(* ===== verification/UserBufferProps.v ===== *)
(** Properties of the buffers of user_buffer.c. *)
From S2P Require Import Prelude Types Heap UserBuffer Macros Burrow Logic MacrosSpec DictionarySpec UserBufferSpec BurrowSpec WatchSpec BufferSpec DictionaryProps.
From iris.proofmode Require Import proofmode.
Import Samples.

(** A new buffer holds a copy of the data, to be read from its start; when an
    allocation fails, [NULL] is returned and everything taken has been freed. *)
Theorem user_buffer_create_correct data w :
  data ≠ [] →
  triple emp%I (user_buffer_create_sized NULL (Some data) (Z.of_nat (length data))) w
    (λ r w', (∃ ul, ⟦ r = Some ul ∧ evolves w [] w' ⟧ ∗ holding ul Libc true 0 data) ∨
             ⟦ r = NULL ∧ ¬ reliable w ∧ evolves w [] w' ⟧)%I.
Proof. intros. apply triple_intro. by iApply wp_user_buffer_create_sized. Qed.

(** C39: libcurl's write callback on a buffer that is written at its end appends
    the data and takes all of it. Out of memory it takes nothing: a buffer with
    contents is as it was, an empty one claims a size it has no memory for. *)
Theorem write_function_appends ul o m bs data size nmemb w :
  data ≠ [] → (size * nmemb = Z.of_nat (length data))%Z →
  (Z.of_nat (length bs + length data) < 18446744073709551616)%Z →
  triple (holding ul o m (length bs) bs)
    (user_buffer_curl_write_function data size nmemb (Some ul)) w
    (λ r w', ⟦ evolves w [] w' ⟧ ∗
       ((⟦ r = Z.of_nat (length data) ⟧ ∗ holding ul o m (length (bs ++ data)) (bs ++ data)) ∨
        (⟦ r = 0%Z ∧ ¬ reliable w ⟧ ∗
           if decide (bs = []) then ul ↦{o} UserBuffer (Z.of_nat (length data)) 0 NULL m
           else holding ul o m (length bs) bs)))%I.
Proof. intros. apply triple_intro. by apply wp_user_buffer_write. Qed.

(** Libcurl's read callback copies the next bytes, as many as there is room
    for, to libcurl's memory and moves on behind them; at the end it returns 0. *)
Theorem read_function_next ul o m bs k dl od dst size nmemb w :
  k ≤ length bs → (size * nmemb = Z.of_nat (length dst))%Z →
  (Z.of_nat (length bs) < 18446744073709551616)%Z → (Z.of_nat (length dst) < 18446744073709551616)%Z →
  triple (holding ul o m k bs ∗ dl ↦{od} dst)%I
    (user_buffer_curl_read_function (Some dl) size nmemb (Some ul)) w
    (λ r w', let n := Nat.min (length dst) (length bs - k) in
       ⟦ r = Z.of_nat n ∧ w' = w ⟧ ∗ holding ul o m (k + n) bs ∗
       dl ↦{od} (take n (drop k bs) ++ drop n dst))%I.
Proof. intros. apply triple_intro. by apply wp_user_buffer_read. Qed.

(** ** The samples *)

Definition hello : bytes := String.list_ascii_of_string "hello".
Definition world_bytes : bytes := String.list_ascii_of_string ", world".

Theorem user_buffer_create_correct_witness :
  ∃ w' h', user_buffer_create_sized NULL (Some hello) 5 (sample_world (λ _, true)) ∅
    = Ret (Some 2%positive) w' h' ∧ h' !! 3%positive = Some (Libc, BBytes hello).
Proof.
  destruct (triple_run _ _ _ _ ∅ (user_buffer_create_correct hello (sample_world (λ _, true)) ltac:(done))
    eq_refl) as (r & w & h & E & _).
  pose proof E as E'. vm_compute in E'. injection E' as <- <- <-.
  eexists _, _. split; [exact E|reflexivity].
Defined.

(** A buffer with contents, and libcurl's memory. *)
Definition buffer_blocks (where_ : Z) : list (loc * (owner * Types.block)) :=
  [(1, (Libc, BUserBuffer (UserBuffer 5%Z where_ (Some 2) true))); (2, (Libc, BBytes hello));
   (3, (Caller, BBytes (String.list_ascii_of_string "....")))]%positive.

Lemma buffer_holds where_ :
  holds (holding 1 Libc true where_ hello ∗
         3%positive ↦{Caller} String.list_ascii_of_string "....")%I
    (list_to_map (buffer_blocks (Z.of_nat where_))).
Proof.
  apply blocks_holds; [reflexivity|]. iIntros "(Hu & Hb & $ & _)". iExists (Some 2%positive). by iFrame.
Qed.

Theorem write_function_appends_witness :
  ∃ w' h', user_buffer_curl_write_function world_bytes 1 7 (Some 1%positive) (sample_world (λ _, true))
      (list_to_map (take 2 (buffer_blocks 5))) = Ret 7%Z w' h' ∧
    h' !! 2%positive = Some (Libc, BBytes (hello ++ world_bytes)).
Proof.
  assert (holds (holding 1 Libc true 5 hello) (list_to_map (take 2 (buffer_blocks 5)))) as Hh.
  { apply blocks_holds; [reflexivity|]. iIntros "(Hu & Hb & _)". iExists (Some 2%positive). by iFrame. }
  destruct (triple_run _ _ _ _ _ (write_function_appends 1 Libc true hello world_bytes 1 7
    (sample_world (λ _, true)) ltac:(done) eq_refl ltac:(done)) Hh) as (r & w & h & E & _).
  pose proof E as E'. vm_compute in E'. injection E' as <- <- <-.
  eexists _, _. split; [exact E|reflexivity].
Defined.

Theorem read_function_next_witness :
  ∃ w' h', user_buffer_curl_read_function (Some 3%positive) 2 2 (Some 1%positive) (sample_world (λ _, true))
      (list_to_map (buffer_blocks 2)) = Ret 3%Z w' h' ∧
    h' !! 3%positive = Some (Caller, BBytes (String.list_ascii_of_string "llo.")).
Proof.
  destruct (triple_run _ _ _ _ _ (read_function_next 1 Libc true hello 2 3 Caller
    (String.list_ascii_of_string "....") 2 2 (sample_world (λ _, true)) ltac:(vm_compute; lia) eq_refl
    ltac:(done) ltac:(done)) (buffer_holds 2)) as (r & w & h & E & _).
  pose proof E as E'. vm_compute in E'. injection E' as <- <- <-.
  eexists _, _. split; [exact E|reflexivity].
Defined.

(** When the first write finds no memory, the next one writes through [NULL]. *)
Example write_after_failed_write_faults :
  (user_buffer_curl_write_function hello 1 5 (Some 1%positive);;
   user_buffer_curl_write_function hello 1 5 (Some 1%positive)) (sample_world (λ n, negb (n =? 0)))
    {[1%positive := (Libc, BUserBuffer (UserBuffer 0 0 NULL true))]} = Stuck NullDeref.
Proof. vm_compute. reflexivity. Qed.

(** A buffer of the caller's is freed when its data cannot be allocated. *)
Example create_frees_the_callers_buffer :
  user_buffer_create_sized (Some 1%positive) (Some hello) 5 (sample_world (λ _, false))
    {[1%positive := (Caller, BUserBuffer (UserBuffer 0 0 NULL true))]} = Stuck BadFree.
Proof. vm_compute. reflexivity. Qed.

• EXERCISE PROMPT: In which lines of the records does the word "with" appear? Copy each of them.

• TASK SOLUTION:
    the data and takes all of it. Out of memory it takes nothing: a buffer with
(** A buffer with contents, and libcurl's memory. *)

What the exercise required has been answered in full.